Wherever the string "with" appears in a line of the listing below, report that line.
────────────────────
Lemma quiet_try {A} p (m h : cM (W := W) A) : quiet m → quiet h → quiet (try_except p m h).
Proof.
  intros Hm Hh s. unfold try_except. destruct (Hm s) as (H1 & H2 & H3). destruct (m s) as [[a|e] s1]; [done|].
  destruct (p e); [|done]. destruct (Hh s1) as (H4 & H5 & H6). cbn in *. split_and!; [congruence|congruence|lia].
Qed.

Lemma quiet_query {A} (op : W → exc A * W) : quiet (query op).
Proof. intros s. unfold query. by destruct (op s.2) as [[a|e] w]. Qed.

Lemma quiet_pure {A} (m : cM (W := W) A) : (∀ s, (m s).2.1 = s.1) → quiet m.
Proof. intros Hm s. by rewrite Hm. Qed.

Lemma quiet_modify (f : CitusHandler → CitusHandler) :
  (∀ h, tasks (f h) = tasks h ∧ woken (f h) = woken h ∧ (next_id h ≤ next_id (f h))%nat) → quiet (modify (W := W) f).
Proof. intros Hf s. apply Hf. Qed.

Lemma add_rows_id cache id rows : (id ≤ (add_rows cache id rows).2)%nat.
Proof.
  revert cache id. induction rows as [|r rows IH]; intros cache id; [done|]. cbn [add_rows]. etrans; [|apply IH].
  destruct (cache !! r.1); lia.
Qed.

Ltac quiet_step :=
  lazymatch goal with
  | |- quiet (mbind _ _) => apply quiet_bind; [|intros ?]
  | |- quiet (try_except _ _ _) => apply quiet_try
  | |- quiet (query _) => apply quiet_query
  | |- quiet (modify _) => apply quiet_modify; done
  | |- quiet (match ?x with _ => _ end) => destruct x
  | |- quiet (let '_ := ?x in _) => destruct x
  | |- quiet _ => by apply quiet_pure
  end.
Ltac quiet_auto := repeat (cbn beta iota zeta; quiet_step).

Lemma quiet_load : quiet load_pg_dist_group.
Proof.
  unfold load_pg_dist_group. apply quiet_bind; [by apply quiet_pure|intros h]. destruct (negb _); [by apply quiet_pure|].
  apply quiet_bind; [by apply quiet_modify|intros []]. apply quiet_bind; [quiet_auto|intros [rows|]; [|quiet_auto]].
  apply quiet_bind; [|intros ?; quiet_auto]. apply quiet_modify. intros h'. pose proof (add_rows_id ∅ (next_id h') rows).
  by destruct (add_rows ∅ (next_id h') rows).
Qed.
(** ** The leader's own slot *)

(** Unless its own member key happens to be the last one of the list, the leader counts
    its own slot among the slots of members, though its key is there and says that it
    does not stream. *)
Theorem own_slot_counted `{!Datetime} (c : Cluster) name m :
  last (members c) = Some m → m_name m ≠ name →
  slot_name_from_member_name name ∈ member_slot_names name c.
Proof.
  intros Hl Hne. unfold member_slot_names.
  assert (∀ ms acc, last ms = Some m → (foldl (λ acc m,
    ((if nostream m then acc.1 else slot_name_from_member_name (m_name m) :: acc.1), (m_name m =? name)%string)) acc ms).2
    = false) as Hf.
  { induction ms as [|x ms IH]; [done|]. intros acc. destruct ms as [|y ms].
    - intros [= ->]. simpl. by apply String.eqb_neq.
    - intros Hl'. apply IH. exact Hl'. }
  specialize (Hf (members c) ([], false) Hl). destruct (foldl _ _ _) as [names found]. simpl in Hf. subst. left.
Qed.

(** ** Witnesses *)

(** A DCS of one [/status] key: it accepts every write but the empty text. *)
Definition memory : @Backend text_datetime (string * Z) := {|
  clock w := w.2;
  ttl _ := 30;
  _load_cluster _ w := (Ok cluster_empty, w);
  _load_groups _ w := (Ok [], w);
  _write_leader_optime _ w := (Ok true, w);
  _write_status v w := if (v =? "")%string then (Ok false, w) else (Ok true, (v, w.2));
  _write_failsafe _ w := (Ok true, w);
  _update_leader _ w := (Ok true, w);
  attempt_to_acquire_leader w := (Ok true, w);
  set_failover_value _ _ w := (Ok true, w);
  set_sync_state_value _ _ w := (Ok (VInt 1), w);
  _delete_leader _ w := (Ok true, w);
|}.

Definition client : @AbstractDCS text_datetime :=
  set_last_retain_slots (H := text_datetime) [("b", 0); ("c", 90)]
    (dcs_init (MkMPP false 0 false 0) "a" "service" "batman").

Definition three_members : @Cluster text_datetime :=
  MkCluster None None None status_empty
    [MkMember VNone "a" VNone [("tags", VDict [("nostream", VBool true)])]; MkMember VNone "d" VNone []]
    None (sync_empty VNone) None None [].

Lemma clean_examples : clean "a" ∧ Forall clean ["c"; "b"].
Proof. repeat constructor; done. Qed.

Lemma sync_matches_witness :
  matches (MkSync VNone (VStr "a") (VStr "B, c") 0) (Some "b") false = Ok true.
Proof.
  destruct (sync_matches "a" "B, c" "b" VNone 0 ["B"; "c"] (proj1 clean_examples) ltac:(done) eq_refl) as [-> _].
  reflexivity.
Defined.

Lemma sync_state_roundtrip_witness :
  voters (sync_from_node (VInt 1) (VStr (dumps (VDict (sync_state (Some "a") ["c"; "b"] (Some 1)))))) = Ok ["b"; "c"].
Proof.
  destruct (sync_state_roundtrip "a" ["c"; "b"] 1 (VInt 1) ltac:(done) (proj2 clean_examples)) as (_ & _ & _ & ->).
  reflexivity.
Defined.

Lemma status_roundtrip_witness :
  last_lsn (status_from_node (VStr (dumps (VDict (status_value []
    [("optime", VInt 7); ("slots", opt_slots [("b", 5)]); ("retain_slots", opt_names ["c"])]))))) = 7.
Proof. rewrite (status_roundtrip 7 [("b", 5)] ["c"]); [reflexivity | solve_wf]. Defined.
────────────────────
Solution to this problem –
  lazymatch goal with
  | |- quiet (match ?x with _ => _ end) => destruct x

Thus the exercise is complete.